Tristan Leavitt is an American attorney and politician who is the president of Empower Oversight as of March 2023. He is a Republican member of the West Virginia House of Delegates, representing District 53, Kanawha County. He formerly served in several roles at the Merit Systems Protection Board, including member, acting chair, and general counsel.

==Early life and education==
Originally from Idaho Falls, Idaho, Leavitt earned a Bachelor of Arts degree in political science from Brigham Young University in 2007. At BYU, he was student body vice-president. He later earned a Juris Doctor degree from Georgetown University.

==Career==
===Early career===
After graduating from BYU, Leavitt was hired as an intern in the office of Congressman Bill Sali, where he later was promoted to staff assistant.
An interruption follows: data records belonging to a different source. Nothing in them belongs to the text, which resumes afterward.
Lemma ioc_export_run p arg w d :
  c_heap (f_c w) !! p = Some d -> node_live (c_kern (f_c w)) d = true -> (dynamic d = true -> 1 <= ref d) ->
  exists r w', kbuf_ioc_export p arg w = Done (r, w') /\ c_list (f_c w') = c_list (f_c w) /\
    k_ida (c_kern (f_c w')) = k_ida (c_kern (f_c w)) /\
    ((r = 0 /\ exported p arg w d w') \/ (is_errno r /\ unchanged w w')).
Proof.
  intros E Hnode Hr. unfold kbuf_ioc_export.
  destruct (export_run p d (f_c w) E Hnode Hr) as (res & c1 & Hrun & Hi & Hl & Hres). rewrite Hrun. cbn [exec_bind].
  destruct res as [[fd h] | e].
  2: { destruct Hres as (He & Hk & Hh). eexists _, _. split; [done |]. split_and!; [done | done |].
       right. by split. }
  destruct Hres as (Hfd & Hn & Hk & Hh & Hnm).
  destruct (put_user (f_user w) arg fd) as [u' |] eqn:Hu.
  - eexists _, _. split; [done |]. split_and!; [done | done |]. left. split; [done |].
    exists fd, h. split; [exact Hfd |]. by split_and!.
  - rewrite (put_run p h d c1 Hr) by (by rewrite Hh, lookup_insert_eq). cbn [exec_bind].
    destruct (release_ok RkDmaBuf h (c_kern c1)) as [Hk2 Hi2]; [by rewrite Hk, lookup_insert_eq |].
    eexists _, _. split; [done |]. split; [done |]. cbn. split; [by rewrite Hi2 |].
    right. split; [errno |]. split_and!; try done; cbn.
    + by rewrite Hh, insert_insert_eq, insert_id.
    + by rewrite Hk2, Hk, delete_insert_id.
Qed.
(** ** The invariant *)
Record inv (σ : sys U) : Prop := {
  inv_dev : dev_ok (sh_dev (sh σ));
  inv_mode : mode (sh_dev (sh σ)) = KBUF_MODE_BLOCKING;
  inv_lock t th : threads σ !! t = Some th ->
    holds_lock th = true <-> sh_lock (sh σ) = Some t;
  inv_owner t : sh_lock (sh σ) = Some t -> is_Some (threads σ !! t);
  inv_threads t th : threads σ !! t = Some th -> thread_ok th (sh_dev (sh σ));
  inv_wake t th sd : threads σ !! t = Some th -> waits_on sd th = true -> t ∈ wq sd (sh σ) ->
    must_wait sd (sh_dev (sh σ)) = true \/
    exists t' th', threads σ !! t' = Some th' /\ will_wake sd th' = true
}.

(** The step that exchanges the slots. *)
Definition resizes (th : thread) : bool :=
  match th with TLocked (OpResize _ _) lk_body => true | _ => false end.

(** What one thread's step does to the shared state, as the others see it. *)
Record step_effect (t : nat) (th th' : thread) (s s' : shared U) : Prop := {
  se_dev : dev_ok (sh_dev s');
  se_mode : mode (sh_dev s') = KBUF_MODE_BLOCKING;
  se_size : resizes th = false -> buffer_size (sh_dev s') = buffer_size (sh_dev s);
  se_ring : holds_lock th = true \/
            forall sd, must_wait sd (sh_dev s') = must_wait sd (sh_dev s);
  se_lock : (sh_lock s' = sh_lock s /\ holds_lock th' = holds_lock th) \/
            (sh_lock s = None /\ sh_lock s' = Some t /\ holds_lock th' = true) \/
            (holds_lock th = true /\ sh_lock s' = None /\ holds_lock th' = false);
  se_thread : thread_ok th' (sh_dev s');
  se_wq sd : wq sd s' ⊆ {[t]} ∪ wq sd s;
  se_wait sd : must_wait sd (sh_dev s) = true ->
               must_wait sd (sh_dev s') = true \/ will_wake sd th' = true;
  se_waker sd : will_wake sd th = true -> will_wake sd th' = true \/ wq sd s' = ∅;
  se_sleep sd : waits_on sd th' = true ->
                must_wait sd (sh_dev s') = true \/ (waits_on sd th = true /\ (t ∈ wq sd s' -> t ∈ wq sd s))
}.

Lemma fits_count d l pc : fits d (TIo l pc) = true -> clamped pc = true -> io_side l = Writer -> io_count l <= buffer_size d.
Proof. destruct l as [[] nb a n]; cbn; [done |]. intros Hf Hc _. rewrite Hc in Hf. cbn in Hf. lia. Qed.

Lemma ok_fits d th : thread_ok th d -> fits d th = true.
Proof.
  destruct th as [[[] nb a n] pc | op pc | ev pc]; cbn; try done. intros (_ & Hc & _).
  destruct (clamped pc); [| done]. specialize (Hc eq_refl eq_refl). cbn. lia.
Qed.

(** A step that is neither a switch nor a resize is calm. *)
Lemma effect_calm σ t th th' s' :
  inv σ -> step_effect t th th' (sh σ) s' -> resizes th = false -> calm σ (Sys (<[t := th']> (threads σ)) s').
Proof.
  intros Hinv He Hr. split; [apply He |]. intros t0 th0 H0. pose proof (ok_fits _ _ (inv_threads σ Hinv t0 th0 H0)) as Hf.
  cbn [sh]. destruct th0 as [[[] nb a n] pc | op pc | ev pc]; cbn in *; try done. by rewrite (se_size _ _ _ _ _ He Hr).
Qed.

(** An effect of that kind preserves the invariant. *)
Lemma step_effect_inv σ t th th' s' :
  inv σ -> threads σ !! t = Some th -> step_effect t th th' (sh σ) s' ->
  calm σ (Sys (<[t := th']> (threads σ)) s') -> inv (Sys (<[t := th']> (threads σ)) s').
Proof.
  intros [Hd Hm Hl Ho Ht Hw] Hth [Sd Sm Ssz Sr Sl St Swq Sw Swk Ssl] [_ Hfit].
  split; cbn [threads sh]; [done | done | | | |].
  - intros t0 th0 H0. destruct (decide (t0 = t)) as [-> | Hne].
    + rewrite lookup_insert_eq in H0. injection H0 as <-. pose proof (Hl t th Hth) as Hlt.
      destruct Sl as [[-> ->] | [(_ & -> & ->) | (_ & -> & ->)]]; [done | done |].
      split; done.
    + rewrite lookup_insert_ne in H0 by done. pose proof (Hl t0 th0 H0) as Hlt.
      destruct Sl as [[-> _] | [(HN & -> & _) | (Hh & -> & _)]]; [done | |].
      * rewrite Hlt, HN. split; [done |]. congruence.
      * apply (Hl t th Hth) in Hh. rewrite Hlt, Hh. split; congruence.
  - intros t0 H0. destruct (decide (t0 = t)) as [-> | Hne]; [by rewrite lookup_insert_eq |].
    rewrite lookup_insert_ne by done. apply Ho.
    destruct Sl as [[<- _] | [(HN & Hs & _) | (_ & Hs & _)]]; congruence.
  - intros t0 th0 H0. destruct (decide (t0 = t)) as [-> | Hne].
    + rewrite lookup_insert_eq in H0. by injection H0 as <-.
    + rewrite lookup_insert_ne in H0 by done. specialize (Ht t0 th0 H0).
      destruct th0 as [l pc | op pc | ev pc]; simpl in *; [| done | done]. destruct Ht as (Hc & Hcl & Hx).
      split; [done |]. split; [intros Hpc Hsd; by apply (fits_count _ l pc (Hfit t0 _ H0)) |].
      intros ->. destruct Sr as [Hh | Hr]; [| rewrite Hr; by apply Hx].
      apply (Hl t th Hth) in Hh. pose proof (proj1 (Hl t0 _ H0) eq_refl). congruence.
  - intros t0 th0 sd H0 Hws Hq.
    assert (Hkeep : forall tho, threads σ !! t0 = Some tho -> waits_on sd tho = true -> t0 ∈ wq sd (sh σ) ->
      must_wait sd (sh_dev s') = true \/
      exists t' th1, <[t := th']> (threads σ) !! t' = Some th1 /\ will_wake sd th1 = true).
    { intros tho Hto Hwo Hqo. destruct (Hw t0 tho sd Hto Hwo Hqo) as [Hmw | (t1 & th1 & H1 & Hwk)].
      - destruct (Sw _ Hmw) as [? | ?]; [by left | right]. exists t, th'. by rewrite lookup_insert_eq.
      - right. destruct (decide (t1 = t)) as [-> | Hne1].
        + rewrite Hth in H1. injection H1 as <-. exists t, th'. rewrite lookup_insert_eq.
          split; [done |]. destruct (Swk _ Hwk) as [? | He]; [done |]. set_solver.
        + exists t1, th1. by rewrite lookup_insert_ne. }
    destruct (decide (t0 = t)) as [-> | Hne].
    + rewrite lookup_insert_eq in H0. injection H0 as <-.
      destruct (Ssl sd Hws) as [? | [Hws0 Hq0]]; [by left | by eapply Hkeep; auto].
    + rewrite lookup_insert_ne in H0 by done. pose proof (Swq sd). eapply Hkeep; [done | done | set_solver].
Qed.

(** ** Effects of the individual steps *)
Lemma must_wait_spec sd d :
  dev_ok d -> mode d = KBUF_MODE_BLOCKING ->
  must_wait sd d = true <->
  match sd with
  | Reader => dev_queue d = []
  | Writer => Z.of_nat (length (dev_queue d)) = num_buffers d
  end.
Proof.
  intros Hok Hm. destruct sd; simpl.
  - exact (rl_empty (R := blocking_ring (U := U)) d Hok Hm).
  - exact (rl_full (R := blocking_ring (U := U)) d Hok Hm).
Qed.

Lemma count_sleep_ok sd d : dev_ok d -> dev_ok (count_sleep sd d).
Proof.
  intros (Hg & Hr & [Hpk H64]). destruct sd; unfold count_sleep.
  all: split_and!; [by eapply geometry_same; [.. | exact Hg] | by apply (ring_ok_same d) |].
  all: split; [done | dev_fields; counters].
Qed.

(** A step that leaves the ring's occupancy and geometry alone. *)
Lemma quiet_effect t th th' s s' :
  dev_ok (sh_dev s') -> mode (sh_dev s') = KBUF_MODE_BLOCKING ->
  buffer_size (sh_dev s') = buffer_size (sh_dev s) ->
  (forall sd, must_wait sd (sh_dev s') = must_wait sd (sh_dev s)) ->
  (sh_lock s' = sh_lock s /\ holds_lock th' = holds_lock th) \/
  (sh_lock s = None /\ sh_lock s' = Some t /\ holds_lock th' = true) \/
  (holds_lock th = true /\ sh_lock s' = None /\ holds_lock th' = false) ->
  thread_ok th' (sh_dev s') ->
  (forall sd, wq sd s' ⊆ {[t]} ∪ wq sd s) ->
  (forall sd, will_wake sd th = true -> will_wake sd th' = true \/ wq sd s' = ∅) ->
  (forall sd, waits_on sd th' = true ->
     must_wait sd (sh_dev s') = true \/ (waits_on sd th = true /\ (t ∈ wq sd s' -> t ∈ wq sd s))) ->
  step_effect t th th' s s'.
Proof.
  intros Hd Hm Hb Hmw Hl Ht Hq Hw Hs. split; [done | done | done | by right | done | done | done | | done | done].
  intros sd Hsd. left. by rewrite Hmw.
Qed.

(** A transfer with a known effect on the queue. *)
Lemma xfer_step_effect t l s s' r :
  dev_ok (sh_dev s) -> mode (sh_dev s) = KBUF_MODE_BLOCKING ->
  thread_ok (TIo l io_xfer) (sh_dev s) ->
  dev_ok (sh_dev s') -> same_config (sh_dev s) (sh_dev s') ->
  sh_lock s' = sh_lock s -> (forall sd, wq sd s' = wq sd s) ->
  (0 <= r \/ dev_queue (sh_dev s') = dev_queue (sh_dev s)) ->
  step_effect t (TIo l io_xfer) (TIo l (io_unlock r)) s s'.
Proof.
  intros Hok Hm (Hc & Hcl & Hx) Hok' [Hn Hb Hm' _ _ _] Hl Hq Hr.
  specialize (Hx eq_refl). rewrite Hm in Hm'.
  split; [done | done | done | by left | by left | | | | done | done].
  - done.
  - intros sd. rewrite Hq. set_solver.
  - intros sd Hsd. destruct (decide (io_side l = sd)) as [<- | Hne]; [congruence |].
    destruct Hr as [Hr | Hsame].
    + right. simpl. rewrite (proj2 (Z.leb_le 0 r) Hr), bool_decide_eq_true_2; [done |].
      destruct (io_side l), sd; done.
    + left. rewrite must_wait_spec in Hsd |- * by done. by rewrite Hsame, Hn.
Qed.

Lemma run_xfer_spec t l s :
  dev_ok (sh_dev s) -> mode (sh_dev s) = KBUF_MODE_BLOCKING ->
  thread_ok (TIo l io_xfer) (sh_dev s) ->
  exists r s', run_xfer l s = Done (r, s') /\
    step_effect t (TIo l io_xfer) (TIo l (io_unlock r)) s s' /\
    dev_queue (sh_dev s) ++ sent (xfer_event t l s)
    = received (xfer_event t l s) ++ dev_queue (sh_dev s').
Proof.
  intros Hok Hm Hth. pose proof Hth as (Hc & Hcl & Hx). specialize (Hx eq_refl).
  unfold run_xfer, xfer_event. destruct (io_side l) eqn:Hs; simpl in Hx.
  - destruct (rl_consume (R := blocking_ring) (sh_dev s) (sh_user s) (sh_trace s)
                (io_ubuf l) (io_count l) Hok Hm Hx Hc) as (d' & ev & Hrun & Hq & Hok' & Hsc & _).
    simpl in Hrun. rewrite Hrun. cbn [exec_bind]. eexists _, _. split; [done |].
    destruct (dev_queue (sh_dev s)) as [| m q] eqn:Hdq.
    { apply (rl_empty (R := blocking_ring (U := U)) _ Hok Hm) in Hdq. simpl in Hdq. congruence. }
    unfold spec_consume in *. cbv zeta.
    destruct (copy_to_user _ _ _) as [u' missed]. cbn [snd] in *.
    destruct (missed =? 0); cbn [fst snd] in *.
    + split; [| by simpl; rewrite Hq, app_nil_r].
      apply xfer_step_effect; try done. left. lia.
    + split; [| by simpl; rewrite Hq, app_nil_r].
      apply xfer_step_effect; try done. right. by rewrite Hdq.
  - destruct (rl_produce (R := blocking_ring) (sh_dev s) (sh_user s) (sh_trace s)
                (io_ubuf l) (io_count l) Hok Hm Hx) as (d' & ev & Hrun & Hq & Hok' & Hsc & _).
    { split; [done | by apply Hcl]. }
    simpl in Hrun. rewrite Hrun. cbn [exec_bind]. eexists _, _. split; [done |].
    unfold spec_produce in *. destruct (user_bytes _ _ _) as [bs |]; cbn [fst snd] in *.
    + split; [| by simpl; rewrite Hq].
      apply xfer_step_effect; try done. by left.
    + split; [| by simpl; rewrite Hq, app_nil_r].
      apply xfer_step_effect; try done. by right.
Qed.

(** The locked section of a resize, when it takes effect. *)
Lemma resize_effect t rq sa s d' :
  dev_ok (sh_dev s) -> mode (sh_dev s) = KBUF_MODE_BLOCKING -> resize_op_ok rq sa ->
  resize_swap sa rq (sh_dev s) = Some d' ->
  step_effect t (TLocked (OpResize rq sa) lk_body) (TLocked (OpResize rq sa) (lk_unlock 0)) s
    (s <| sh_dev := d' |>) /\
  dev_queue d' = dev_queue (sh_dev s).
Proof.
  intros Hok Hm (Hinv & Hlen & Hall) Hsw.
  destruct (resize_swap_ok (sh_dev s) sa rq d' Hok) as (Hok' & Hq' & Hq & Hm' & _ & Hn' & Hb' & _);
    try done; [by rewrite Hm |].
  split; [| congruence].
  split; cbn; [done | congruence | done | by left | by left | done | | | | done].
  - intros sd. destruct sd; set_solver.
  - intros [] _; [left | by right].
    apply (proj2 (must_wait_spec Reader d' Hok' ltac:(congruence))). done.
  - intros sd Hsd. done.
Qed.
He then interned at Human Rights Without Frontiers before working on the staff of the United States House Committee on Oversight and Reform, the Senate Judiciary Committee, and as principal deputy special counsel and acting special counsel at the United States Office of Special Counsel.

===Merit Systems Protection Board===
In October 2018, Leavitt was appointed general counsel of the Merit Systems Protection Board. On February 28, 2019, the term of the only remaining member of the three-person MSPB expired, leaving the board with no members. Leavitt then assumed unitary control of the board's non-exclusive functions in accordance with continuity of government plans the board had enacted the last time it had members.

On September 2, 2021, President Joe Biden nominated Leavitt to serve as a member of the MSPB. Leavitt was confirmed on March 1, 2022 and took office three days later on March 4. He served until the expiration of his term on February 28, 2023.

At the time of Leavitt's departure, Acting Chair Cathy Harris evaluated Leavitt's time with the MSPB as "a really great asset to the board. He came with a lot of experience in whistleblower law. He also held down the fort during the lack of quorum".

===Empower Oversight===
In March 2023, Leavitt was hired as president of Empower Oversight, which describes itself as a "non-profit anti-corruption organization" and, according to the New York Times, is a "small group mostly composed of Republican lawyers with deep experience in Capitol Hill investigations" who spent years as aides to Senator Charles E. Grassley, the Republican senator from Iowa. Empower Oversight was founded on July 2, 2021. Clients represented by Empower Oversight include Federal Bureau of Investigation agents who raised concerns about the treatment of rioters who participated in the January 6 United States Capitol attack and Internal Revenue Service agents who alleged that President Biden's son, Hunter Biden, was receiving preferential treatment from federal prosecutors. Leavitt has worked closely with Kash Patel, a close associate of Donald Trump, who donated money to some of Leavitt's FBI clients.

===2023 West Virginia legislative election===
In April 2023, Leavitt announced he intended to run for the West Virginia House of Delegates in the 53rd legislative district.

Leavitt won his bid for the West Virginia House of Delegates in 2024.

==Personal life==
Leavitt is married and has five children. He met his wife while both were attending BYU.

In 2013, he served as president of the BYU Political Affairs Society, a networking group of BYU alumni sponsored by the BYU department of political science.